- DIRECTIONS FOR THIS TASK: Locate the string "Fixpoint" in the listing below. Copy every line where it is found.
--------------------------------------------------
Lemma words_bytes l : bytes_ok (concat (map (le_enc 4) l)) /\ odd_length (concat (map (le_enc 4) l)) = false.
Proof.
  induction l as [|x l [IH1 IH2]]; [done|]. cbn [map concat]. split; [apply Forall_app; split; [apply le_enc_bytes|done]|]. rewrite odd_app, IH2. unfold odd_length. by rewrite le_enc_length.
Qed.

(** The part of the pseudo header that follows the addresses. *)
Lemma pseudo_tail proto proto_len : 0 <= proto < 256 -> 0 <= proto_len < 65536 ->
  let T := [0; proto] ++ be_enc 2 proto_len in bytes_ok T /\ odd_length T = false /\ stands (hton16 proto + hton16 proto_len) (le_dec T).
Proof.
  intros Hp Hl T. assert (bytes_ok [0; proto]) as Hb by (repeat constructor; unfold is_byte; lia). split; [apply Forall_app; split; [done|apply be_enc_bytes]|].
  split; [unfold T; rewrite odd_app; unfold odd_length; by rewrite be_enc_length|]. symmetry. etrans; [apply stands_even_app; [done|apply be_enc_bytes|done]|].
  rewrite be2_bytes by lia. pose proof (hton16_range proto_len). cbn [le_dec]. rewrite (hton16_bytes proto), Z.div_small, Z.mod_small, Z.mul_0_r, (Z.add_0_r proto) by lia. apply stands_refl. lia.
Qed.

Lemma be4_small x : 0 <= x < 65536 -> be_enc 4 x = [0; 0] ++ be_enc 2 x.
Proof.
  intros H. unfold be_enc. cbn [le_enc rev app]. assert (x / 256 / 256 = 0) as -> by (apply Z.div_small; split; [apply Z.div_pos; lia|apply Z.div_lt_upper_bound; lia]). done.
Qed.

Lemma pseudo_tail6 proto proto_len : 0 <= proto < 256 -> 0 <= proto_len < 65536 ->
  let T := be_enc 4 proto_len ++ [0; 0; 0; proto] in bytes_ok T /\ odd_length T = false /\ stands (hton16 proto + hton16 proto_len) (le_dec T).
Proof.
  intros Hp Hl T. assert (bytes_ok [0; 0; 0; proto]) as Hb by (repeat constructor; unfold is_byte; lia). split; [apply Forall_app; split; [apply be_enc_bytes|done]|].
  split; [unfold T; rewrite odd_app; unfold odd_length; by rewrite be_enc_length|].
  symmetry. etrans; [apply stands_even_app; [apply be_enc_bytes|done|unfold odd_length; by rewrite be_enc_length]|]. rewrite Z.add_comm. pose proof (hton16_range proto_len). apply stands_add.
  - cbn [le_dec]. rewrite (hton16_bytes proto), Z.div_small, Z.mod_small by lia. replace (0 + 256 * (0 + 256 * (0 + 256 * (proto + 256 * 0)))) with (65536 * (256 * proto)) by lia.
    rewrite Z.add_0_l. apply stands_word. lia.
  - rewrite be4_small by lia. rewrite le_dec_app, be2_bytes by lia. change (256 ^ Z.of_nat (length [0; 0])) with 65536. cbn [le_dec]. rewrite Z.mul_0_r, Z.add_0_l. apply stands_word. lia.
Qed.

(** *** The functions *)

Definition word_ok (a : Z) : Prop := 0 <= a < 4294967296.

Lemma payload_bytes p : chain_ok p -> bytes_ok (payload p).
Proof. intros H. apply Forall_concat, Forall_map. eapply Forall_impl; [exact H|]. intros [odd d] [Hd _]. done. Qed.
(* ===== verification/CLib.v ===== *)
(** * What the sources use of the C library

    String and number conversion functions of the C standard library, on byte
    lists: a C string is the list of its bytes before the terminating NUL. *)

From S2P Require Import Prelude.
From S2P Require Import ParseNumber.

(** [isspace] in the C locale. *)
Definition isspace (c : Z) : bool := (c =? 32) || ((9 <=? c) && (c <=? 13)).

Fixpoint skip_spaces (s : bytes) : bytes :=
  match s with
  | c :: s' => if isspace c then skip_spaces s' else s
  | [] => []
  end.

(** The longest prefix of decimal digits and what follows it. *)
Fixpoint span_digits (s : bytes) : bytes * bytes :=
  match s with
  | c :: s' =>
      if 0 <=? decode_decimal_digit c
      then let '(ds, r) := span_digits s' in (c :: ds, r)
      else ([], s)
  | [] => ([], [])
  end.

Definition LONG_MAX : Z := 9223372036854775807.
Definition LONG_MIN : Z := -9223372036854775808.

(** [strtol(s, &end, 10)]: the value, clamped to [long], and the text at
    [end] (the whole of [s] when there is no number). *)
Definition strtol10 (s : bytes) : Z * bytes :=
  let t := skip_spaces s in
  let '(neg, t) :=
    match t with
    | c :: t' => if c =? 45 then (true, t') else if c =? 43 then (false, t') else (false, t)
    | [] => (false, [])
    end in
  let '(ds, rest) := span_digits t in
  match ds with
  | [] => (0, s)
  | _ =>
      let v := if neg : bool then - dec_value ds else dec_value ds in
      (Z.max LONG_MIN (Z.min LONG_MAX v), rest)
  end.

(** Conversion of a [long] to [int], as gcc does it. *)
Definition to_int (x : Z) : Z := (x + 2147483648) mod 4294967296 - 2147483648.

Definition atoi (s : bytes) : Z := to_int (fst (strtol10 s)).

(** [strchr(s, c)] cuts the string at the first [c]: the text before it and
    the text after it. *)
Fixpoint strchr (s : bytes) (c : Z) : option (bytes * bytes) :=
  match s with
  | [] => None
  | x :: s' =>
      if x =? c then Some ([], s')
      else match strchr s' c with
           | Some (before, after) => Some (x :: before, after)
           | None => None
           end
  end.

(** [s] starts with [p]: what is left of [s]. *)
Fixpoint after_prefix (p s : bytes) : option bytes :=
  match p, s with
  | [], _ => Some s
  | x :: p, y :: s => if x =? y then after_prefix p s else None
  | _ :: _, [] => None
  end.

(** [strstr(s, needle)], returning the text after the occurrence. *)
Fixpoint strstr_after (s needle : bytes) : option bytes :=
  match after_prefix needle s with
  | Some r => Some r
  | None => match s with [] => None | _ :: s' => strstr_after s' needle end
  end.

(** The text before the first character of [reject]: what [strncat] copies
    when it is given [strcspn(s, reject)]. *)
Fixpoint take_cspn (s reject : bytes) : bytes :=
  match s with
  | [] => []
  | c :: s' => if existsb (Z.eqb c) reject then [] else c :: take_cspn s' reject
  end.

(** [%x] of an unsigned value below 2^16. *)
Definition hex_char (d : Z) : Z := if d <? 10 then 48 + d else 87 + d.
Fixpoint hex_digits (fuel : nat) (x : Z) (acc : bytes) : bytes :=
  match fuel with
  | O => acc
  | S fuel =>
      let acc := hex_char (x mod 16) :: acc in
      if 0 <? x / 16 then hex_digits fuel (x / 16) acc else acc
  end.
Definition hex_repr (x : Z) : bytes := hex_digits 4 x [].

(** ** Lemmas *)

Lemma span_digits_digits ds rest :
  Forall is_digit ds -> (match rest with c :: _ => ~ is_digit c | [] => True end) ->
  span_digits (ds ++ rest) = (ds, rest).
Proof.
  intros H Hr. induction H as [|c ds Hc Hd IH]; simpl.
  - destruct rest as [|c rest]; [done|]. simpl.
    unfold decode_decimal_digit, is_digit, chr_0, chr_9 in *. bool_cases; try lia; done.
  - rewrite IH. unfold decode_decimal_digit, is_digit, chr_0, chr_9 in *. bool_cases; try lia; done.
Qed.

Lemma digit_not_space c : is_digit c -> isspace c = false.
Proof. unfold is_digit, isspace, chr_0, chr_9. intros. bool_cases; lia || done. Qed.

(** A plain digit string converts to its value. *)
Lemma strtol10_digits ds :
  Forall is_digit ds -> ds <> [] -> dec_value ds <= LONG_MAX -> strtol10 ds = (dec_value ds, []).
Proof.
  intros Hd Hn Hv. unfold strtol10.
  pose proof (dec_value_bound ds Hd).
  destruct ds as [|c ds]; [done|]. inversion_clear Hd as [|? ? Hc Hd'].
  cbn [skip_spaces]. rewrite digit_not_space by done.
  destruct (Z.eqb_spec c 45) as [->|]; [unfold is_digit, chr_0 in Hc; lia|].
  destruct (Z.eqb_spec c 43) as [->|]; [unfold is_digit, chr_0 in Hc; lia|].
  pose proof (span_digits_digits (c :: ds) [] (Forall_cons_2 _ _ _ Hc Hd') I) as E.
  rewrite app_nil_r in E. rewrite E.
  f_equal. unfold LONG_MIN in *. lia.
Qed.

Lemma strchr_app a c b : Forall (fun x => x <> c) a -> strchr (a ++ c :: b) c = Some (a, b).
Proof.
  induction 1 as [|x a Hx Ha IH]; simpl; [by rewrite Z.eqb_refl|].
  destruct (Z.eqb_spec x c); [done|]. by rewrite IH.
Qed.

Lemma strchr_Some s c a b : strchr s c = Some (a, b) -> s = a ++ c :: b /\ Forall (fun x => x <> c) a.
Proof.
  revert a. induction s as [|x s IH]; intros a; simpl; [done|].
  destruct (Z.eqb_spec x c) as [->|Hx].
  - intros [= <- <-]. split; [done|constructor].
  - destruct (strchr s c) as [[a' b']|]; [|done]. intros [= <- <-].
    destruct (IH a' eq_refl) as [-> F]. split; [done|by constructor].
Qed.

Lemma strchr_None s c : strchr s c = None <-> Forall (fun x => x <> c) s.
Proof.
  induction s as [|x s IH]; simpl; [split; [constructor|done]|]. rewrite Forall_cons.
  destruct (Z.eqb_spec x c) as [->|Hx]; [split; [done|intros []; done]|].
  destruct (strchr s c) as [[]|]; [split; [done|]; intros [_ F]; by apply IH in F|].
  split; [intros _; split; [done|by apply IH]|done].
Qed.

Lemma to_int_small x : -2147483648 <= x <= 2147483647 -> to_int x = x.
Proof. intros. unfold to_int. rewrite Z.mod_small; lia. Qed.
--------------------------------------------------
- TASK RESPONSE:
Fixpoint skip_spaces (s : bytes) : bytes :=
Fixpoint span_digits (s : bytes) : bytes * bytes :=
Fixpoint strchr (s : bytes) (c : Z) : option (bytes * bytes) :=
Fixpoint after_prefix (p s : bytes) : option bytes :=
Fixpoint strstr_after (s needle : bytes) : option bytes :=
Fixpoint take_cspn (s reject : bytes) : bytes :=
Fixpoint hex_digits (fuel : nat) (x : Z) (acc : bytes) : bytes :=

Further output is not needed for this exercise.